Data items
• • • • •
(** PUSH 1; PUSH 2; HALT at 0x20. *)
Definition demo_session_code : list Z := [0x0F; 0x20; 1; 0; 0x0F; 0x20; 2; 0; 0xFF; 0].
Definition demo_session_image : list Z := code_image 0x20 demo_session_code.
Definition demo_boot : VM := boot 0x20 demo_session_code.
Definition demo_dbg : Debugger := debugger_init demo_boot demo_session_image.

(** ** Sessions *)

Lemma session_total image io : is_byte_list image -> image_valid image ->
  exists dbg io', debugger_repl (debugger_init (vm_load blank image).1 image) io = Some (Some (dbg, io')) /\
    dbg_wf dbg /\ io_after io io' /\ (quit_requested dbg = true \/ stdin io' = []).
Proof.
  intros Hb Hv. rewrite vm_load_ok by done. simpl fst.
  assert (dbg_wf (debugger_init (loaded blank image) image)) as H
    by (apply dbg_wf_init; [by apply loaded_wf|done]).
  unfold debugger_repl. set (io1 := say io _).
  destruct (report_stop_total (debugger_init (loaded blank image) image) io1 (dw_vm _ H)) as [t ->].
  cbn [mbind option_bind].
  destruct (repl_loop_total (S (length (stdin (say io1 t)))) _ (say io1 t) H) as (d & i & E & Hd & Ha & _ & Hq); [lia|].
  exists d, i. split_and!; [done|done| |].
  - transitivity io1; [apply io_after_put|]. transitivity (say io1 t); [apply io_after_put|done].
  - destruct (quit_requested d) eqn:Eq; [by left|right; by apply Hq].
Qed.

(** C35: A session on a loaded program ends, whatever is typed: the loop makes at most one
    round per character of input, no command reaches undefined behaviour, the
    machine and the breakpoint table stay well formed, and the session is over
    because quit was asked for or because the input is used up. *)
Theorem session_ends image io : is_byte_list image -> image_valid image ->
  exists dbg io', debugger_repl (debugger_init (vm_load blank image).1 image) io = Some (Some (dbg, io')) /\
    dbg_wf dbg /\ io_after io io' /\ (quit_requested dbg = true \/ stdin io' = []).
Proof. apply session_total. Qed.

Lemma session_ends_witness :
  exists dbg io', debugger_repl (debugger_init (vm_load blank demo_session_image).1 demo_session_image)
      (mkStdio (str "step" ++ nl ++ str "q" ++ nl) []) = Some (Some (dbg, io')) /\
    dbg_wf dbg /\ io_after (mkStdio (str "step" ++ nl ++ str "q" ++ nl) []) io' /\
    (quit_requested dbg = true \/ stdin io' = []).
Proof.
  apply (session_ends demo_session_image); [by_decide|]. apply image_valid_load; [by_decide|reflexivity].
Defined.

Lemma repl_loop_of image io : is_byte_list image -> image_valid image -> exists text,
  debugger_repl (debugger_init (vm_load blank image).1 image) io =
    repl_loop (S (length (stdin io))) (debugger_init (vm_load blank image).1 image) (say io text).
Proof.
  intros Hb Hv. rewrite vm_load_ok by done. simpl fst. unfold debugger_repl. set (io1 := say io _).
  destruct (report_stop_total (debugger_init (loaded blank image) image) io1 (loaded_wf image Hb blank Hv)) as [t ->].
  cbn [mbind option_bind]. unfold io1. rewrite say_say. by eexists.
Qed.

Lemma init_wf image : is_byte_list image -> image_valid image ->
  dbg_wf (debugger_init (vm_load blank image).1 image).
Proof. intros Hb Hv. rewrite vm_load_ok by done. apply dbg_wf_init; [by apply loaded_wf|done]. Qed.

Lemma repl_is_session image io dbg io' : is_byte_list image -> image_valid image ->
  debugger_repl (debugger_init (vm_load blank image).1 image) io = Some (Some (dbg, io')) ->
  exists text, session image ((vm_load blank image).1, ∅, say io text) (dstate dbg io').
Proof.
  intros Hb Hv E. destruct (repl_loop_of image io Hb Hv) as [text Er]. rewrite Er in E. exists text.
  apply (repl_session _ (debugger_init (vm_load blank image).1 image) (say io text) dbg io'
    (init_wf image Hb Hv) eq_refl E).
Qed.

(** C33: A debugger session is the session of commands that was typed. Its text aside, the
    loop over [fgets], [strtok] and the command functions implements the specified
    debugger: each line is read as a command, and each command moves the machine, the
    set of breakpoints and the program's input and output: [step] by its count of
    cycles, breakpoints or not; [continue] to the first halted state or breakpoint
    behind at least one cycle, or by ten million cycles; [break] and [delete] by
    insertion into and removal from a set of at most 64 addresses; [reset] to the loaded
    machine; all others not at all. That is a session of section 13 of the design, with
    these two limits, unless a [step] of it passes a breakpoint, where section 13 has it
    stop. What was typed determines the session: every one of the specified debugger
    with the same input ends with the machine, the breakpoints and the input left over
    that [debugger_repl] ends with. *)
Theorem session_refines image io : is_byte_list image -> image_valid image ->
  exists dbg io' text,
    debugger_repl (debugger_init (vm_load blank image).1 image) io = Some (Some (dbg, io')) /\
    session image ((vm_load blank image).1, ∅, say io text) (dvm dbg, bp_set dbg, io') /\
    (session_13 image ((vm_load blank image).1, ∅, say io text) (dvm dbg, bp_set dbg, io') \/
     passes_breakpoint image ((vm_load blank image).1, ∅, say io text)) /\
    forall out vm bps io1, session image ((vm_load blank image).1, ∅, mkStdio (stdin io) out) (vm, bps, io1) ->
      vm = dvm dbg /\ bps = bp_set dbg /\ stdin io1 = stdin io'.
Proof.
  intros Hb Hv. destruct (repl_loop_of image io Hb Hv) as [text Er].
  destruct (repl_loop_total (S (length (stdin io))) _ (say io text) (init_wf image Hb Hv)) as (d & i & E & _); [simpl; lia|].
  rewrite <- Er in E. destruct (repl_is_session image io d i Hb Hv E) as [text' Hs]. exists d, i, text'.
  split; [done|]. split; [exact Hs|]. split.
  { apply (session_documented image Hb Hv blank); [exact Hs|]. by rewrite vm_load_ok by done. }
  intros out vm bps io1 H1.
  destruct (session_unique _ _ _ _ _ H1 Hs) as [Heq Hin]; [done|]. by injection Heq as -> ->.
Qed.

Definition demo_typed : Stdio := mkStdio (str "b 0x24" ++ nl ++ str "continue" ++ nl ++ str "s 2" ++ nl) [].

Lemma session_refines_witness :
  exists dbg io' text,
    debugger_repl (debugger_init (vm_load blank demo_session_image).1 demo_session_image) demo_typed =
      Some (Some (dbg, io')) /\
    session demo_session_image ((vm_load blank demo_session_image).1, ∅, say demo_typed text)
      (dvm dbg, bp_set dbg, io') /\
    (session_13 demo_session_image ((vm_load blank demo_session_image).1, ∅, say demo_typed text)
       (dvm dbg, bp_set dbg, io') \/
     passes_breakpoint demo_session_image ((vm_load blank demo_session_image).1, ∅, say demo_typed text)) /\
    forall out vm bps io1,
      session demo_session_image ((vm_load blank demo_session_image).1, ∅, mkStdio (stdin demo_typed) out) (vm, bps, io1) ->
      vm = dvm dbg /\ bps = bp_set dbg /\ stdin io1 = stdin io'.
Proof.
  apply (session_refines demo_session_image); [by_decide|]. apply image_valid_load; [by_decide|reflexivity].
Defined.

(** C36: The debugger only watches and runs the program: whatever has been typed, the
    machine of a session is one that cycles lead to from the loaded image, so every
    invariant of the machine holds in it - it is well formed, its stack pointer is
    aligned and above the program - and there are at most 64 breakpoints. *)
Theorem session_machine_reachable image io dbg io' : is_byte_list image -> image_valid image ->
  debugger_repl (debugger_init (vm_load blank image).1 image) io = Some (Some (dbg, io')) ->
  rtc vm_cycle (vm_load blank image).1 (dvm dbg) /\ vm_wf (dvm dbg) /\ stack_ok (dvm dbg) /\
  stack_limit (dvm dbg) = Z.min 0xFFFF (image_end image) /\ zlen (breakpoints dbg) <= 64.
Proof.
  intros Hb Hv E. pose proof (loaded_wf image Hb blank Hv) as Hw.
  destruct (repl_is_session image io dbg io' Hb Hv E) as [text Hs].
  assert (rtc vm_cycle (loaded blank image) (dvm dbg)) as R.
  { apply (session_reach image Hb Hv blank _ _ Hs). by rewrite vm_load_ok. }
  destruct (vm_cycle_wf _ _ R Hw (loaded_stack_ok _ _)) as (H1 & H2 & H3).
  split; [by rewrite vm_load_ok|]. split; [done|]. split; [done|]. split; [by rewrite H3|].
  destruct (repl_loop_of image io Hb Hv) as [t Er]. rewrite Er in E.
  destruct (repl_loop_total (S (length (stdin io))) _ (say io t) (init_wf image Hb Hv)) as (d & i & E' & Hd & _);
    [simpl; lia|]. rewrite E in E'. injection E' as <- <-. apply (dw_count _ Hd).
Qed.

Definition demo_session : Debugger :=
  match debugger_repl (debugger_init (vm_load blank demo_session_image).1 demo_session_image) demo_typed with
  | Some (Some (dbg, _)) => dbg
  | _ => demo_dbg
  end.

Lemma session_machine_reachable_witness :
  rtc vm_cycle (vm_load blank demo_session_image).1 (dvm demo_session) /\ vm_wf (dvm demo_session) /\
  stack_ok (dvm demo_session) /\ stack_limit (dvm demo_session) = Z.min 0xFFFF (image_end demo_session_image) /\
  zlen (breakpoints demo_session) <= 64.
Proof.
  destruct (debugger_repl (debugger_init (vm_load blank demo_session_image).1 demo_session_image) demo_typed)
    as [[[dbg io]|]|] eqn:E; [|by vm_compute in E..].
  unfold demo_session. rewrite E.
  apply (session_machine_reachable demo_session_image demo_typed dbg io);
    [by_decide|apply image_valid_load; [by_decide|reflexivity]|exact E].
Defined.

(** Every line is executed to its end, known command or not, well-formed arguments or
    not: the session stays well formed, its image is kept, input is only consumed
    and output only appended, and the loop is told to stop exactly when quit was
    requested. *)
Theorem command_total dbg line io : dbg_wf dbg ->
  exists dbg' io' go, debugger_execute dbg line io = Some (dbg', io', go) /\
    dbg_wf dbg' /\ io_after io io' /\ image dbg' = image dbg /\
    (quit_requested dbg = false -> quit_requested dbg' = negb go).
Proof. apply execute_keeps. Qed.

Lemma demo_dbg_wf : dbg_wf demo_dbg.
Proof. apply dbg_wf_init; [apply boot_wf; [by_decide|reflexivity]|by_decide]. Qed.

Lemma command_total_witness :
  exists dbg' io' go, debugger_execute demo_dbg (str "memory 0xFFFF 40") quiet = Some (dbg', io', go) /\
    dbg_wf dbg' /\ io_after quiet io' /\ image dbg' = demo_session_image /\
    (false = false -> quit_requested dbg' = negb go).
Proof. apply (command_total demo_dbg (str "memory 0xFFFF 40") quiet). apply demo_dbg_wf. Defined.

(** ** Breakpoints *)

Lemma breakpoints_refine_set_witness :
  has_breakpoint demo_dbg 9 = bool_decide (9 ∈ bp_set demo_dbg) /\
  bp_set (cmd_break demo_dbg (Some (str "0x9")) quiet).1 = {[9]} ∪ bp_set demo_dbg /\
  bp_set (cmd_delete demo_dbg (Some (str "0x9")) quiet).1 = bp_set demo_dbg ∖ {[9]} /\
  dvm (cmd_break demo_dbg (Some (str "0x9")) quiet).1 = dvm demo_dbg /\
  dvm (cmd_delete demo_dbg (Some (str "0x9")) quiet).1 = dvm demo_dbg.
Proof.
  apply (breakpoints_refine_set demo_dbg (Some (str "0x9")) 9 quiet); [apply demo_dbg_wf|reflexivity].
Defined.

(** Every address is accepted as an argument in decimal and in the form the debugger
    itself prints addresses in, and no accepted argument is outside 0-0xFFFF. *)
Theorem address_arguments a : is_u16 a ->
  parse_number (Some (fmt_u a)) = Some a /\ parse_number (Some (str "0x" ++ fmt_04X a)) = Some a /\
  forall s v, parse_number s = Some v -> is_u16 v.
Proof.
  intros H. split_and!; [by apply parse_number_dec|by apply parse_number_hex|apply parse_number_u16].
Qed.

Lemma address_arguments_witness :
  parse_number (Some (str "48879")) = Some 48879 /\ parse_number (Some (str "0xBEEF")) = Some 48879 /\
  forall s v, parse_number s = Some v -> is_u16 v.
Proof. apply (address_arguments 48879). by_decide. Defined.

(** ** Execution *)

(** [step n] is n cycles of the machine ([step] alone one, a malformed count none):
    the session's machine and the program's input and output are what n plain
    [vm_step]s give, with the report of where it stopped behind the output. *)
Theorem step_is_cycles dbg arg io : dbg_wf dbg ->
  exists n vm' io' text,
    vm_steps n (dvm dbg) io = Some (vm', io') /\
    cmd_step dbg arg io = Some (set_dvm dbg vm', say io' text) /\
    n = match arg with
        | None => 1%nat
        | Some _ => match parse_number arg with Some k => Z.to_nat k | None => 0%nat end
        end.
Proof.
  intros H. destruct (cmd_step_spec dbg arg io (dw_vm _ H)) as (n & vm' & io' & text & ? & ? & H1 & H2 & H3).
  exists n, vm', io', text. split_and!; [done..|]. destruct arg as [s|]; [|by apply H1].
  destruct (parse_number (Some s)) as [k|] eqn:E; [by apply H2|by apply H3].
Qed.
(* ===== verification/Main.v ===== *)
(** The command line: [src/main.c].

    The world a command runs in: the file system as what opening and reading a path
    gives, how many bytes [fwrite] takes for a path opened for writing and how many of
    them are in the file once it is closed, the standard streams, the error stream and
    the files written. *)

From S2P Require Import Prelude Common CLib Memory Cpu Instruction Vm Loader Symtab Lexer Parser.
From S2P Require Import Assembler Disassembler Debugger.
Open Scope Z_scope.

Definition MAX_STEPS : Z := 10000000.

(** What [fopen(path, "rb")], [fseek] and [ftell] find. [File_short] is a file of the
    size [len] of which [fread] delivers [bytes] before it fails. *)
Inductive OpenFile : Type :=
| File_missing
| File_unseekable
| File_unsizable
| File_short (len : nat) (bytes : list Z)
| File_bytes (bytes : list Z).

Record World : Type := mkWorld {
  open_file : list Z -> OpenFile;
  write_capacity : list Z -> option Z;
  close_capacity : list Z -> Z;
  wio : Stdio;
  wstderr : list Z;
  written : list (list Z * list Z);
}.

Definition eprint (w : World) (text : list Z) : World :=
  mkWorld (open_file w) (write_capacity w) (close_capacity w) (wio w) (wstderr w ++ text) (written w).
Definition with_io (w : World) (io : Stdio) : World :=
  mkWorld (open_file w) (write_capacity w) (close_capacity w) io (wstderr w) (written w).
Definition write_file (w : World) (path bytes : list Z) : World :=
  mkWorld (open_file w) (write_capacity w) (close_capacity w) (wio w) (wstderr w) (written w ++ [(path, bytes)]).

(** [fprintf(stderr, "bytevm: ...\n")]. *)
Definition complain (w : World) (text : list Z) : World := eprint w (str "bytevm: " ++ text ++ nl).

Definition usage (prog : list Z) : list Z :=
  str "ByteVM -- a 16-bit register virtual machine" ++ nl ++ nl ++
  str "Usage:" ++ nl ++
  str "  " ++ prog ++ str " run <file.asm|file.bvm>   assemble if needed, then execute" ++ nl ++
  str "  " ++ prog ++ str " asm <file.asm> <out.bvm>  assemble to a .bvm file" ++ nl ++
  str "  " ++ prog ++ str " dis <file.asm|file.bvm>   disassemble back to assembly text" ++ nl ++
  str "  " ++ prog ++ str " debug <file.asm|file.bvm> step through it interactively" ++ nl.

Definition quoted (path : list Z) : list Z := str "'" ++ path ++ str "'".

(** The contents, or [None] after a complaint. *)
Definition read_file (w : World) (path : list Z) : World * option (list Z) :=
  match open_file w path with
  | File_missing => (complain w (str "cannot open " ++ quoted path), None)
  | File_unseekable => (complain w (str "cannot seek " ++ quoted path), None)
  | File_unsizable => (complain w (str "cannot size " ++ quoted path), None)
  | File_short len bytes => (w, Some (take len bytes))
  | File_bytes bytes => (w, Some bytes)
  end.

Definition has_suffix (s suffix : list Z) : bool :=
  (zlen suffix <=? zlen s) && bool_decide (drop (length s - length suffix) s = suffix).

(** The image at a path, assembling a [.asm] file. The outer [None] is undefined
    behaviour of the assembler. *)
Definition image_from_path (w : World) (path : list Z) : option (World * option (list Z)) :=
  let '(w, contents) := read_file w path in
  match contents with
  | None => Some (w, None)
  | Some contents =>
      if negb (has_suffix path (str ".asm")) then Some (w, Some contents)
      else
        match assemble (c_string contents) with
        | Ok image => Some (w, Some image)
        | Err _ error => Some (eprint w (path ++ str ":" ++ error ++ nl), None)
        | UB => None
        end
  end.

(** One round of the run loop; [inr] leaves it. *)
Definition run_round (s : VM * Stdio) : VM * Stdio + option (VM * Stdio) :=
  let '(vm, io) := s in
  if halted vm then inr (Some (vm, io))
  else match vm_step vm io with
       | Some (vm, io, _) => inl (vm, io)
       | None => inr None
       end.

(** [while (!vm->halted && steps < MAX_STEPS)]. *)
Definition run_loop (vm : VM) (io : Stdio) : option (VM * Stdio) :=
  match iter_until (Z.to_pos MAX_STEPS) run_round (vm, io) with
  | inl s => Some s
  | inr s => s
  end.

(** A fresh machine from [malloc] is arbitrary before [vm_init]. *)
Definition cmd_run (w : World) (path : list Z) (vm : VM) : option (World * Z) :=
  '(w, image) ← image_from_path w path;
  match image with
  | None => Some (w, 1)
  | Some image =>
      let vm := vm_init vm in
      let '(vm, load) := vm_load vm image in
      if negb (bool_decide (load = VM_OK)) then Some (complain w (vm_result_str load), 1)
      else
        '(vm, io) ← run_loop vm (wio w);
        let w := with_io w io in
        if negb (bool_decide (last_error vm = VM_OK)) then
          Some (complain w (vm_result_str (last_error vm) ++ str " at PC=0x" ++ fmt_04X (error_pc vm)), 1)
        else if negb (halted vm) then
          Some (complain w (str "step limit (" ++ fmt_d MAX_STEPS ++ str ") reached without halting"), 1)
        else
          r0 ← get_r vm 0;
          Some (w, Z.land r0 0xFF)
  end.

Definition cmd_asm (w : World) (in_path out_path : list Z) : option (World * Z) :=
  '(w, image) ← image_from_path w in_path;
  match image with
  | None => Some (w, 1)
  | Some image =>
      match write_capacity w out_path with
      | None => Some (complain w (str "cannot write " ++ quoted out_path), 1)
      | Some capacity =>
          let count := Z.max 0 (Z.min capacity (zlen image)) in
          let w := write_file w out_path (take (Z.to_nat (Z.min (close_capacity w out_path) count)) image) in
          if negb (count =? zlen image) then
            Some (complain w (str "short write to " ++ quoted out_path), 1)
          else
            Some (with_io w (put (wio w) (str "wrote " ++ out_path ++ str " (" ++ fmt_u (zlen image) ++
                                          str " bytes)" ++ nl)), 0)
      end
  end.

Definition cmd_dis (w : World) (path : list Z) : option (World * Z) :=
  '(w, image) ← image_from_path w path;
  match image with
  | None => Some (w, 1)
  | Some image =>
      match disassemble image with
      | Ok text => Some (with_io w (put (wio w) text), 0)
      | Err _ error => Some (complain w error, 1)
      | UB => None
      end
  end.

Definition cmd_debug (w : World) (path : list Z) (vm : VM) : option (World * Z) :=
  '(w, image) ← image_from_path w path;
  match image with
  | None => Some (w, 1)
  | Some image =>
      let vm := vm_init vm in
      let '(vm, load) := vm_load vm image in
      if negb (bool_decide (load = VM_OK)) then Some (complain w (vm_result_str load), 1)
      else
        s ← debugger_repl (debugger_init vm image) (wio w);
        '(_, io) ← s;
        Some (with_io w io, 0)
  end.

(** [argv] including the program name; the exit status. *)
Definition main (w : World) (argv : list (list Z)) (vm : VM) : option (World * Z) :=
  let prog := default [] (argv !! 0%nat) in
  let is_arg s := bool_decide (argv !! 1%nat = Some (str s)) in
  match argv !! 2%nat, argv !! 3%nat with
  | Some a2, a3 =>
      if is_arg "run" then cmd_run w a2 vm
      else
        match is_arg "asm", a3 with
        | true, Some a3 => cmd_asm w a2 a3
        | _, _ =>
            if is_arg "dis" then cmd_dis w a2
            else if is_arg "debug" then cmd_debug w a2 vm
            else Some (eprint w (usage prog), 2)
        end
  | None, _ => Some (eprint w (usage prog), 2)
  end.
• • • • •
Action item:
Transcribe each line of the data above, unaltered, from the one where "file of the" appears to the one where "Definition quoted (path" appears, inclusive of both.

Completed exercise:
(** What [fopen(path, "rb")], [fseek] and [ftell] find. [File_short] is a file of the
    size [len] of which [fread] delivers [bytes] before it fails. *)
Inductive OpenFile : Type :=
| File_missing
| File_unseekable
| File_unsizable
| File_short (len : nat) (bytes : list Z)
| File_bytes (bytes : list Z).

Record World : Type := mkWorld {
  open_file : list Z -> OpenFile;
  write_capacity : list Z -> option Z;
  close_capacity : list Z -> Z;
  wio : Stdio;
  wstderr : list Z;
  written : list (list Z * list Z);
}.

Definition eprint (w : World) (text : list Z) : World :=
  mkWorld (open_file w) (write_capacity w) (close_capacity w) (wio w) (wstderr w ++ text) (written w).
Definition with_io (w : World) (io : Stdio) : World :=
  mkWorld (open_file w) (write_capacity w) (close_capacity w) io (wstderr w) (written w).
Definition write_file (w : World) (path bytes : list Z) : World :=
  mkWorld (open_file w) (write_capacity w) (close_capacity w) (wio w) (wstderr w) (written w ++ [(path, bytes)]).

(** [fprintf(stderr, "bytevm: ...\n")]. *)
Definition complain (w : World) (text : list Z) : World := eprint w (str "bytevm: " ++ text ++ nl).

Definition usage (prog : list Z) : list Z :=
  str "ByteVM -- a 16-bit register virtual machine" ++ nl ++ nl ++
  str "Usage:" ++ nl ++
  str "  " ++ prog ++ str " run <file.asm|file.bvm>   assemble if needed, then execute" ++ nl ++
  str "  " ++ prog ++ str " asm <file.asm> <out.bvm>  assemble to a .bvm file" ++ nl ++
  str "  " ++ prog ++ str " dis <file.asm|file.bvm>   disassemble back to assembly text" ++ nl ++
  str "  " ++ prog ++ str " debug <file.asm|file.bvm> step through it interactively" ++ nl.

Definition quoted (path : list Z) : list Z := str "'" ++ path ++ str "'".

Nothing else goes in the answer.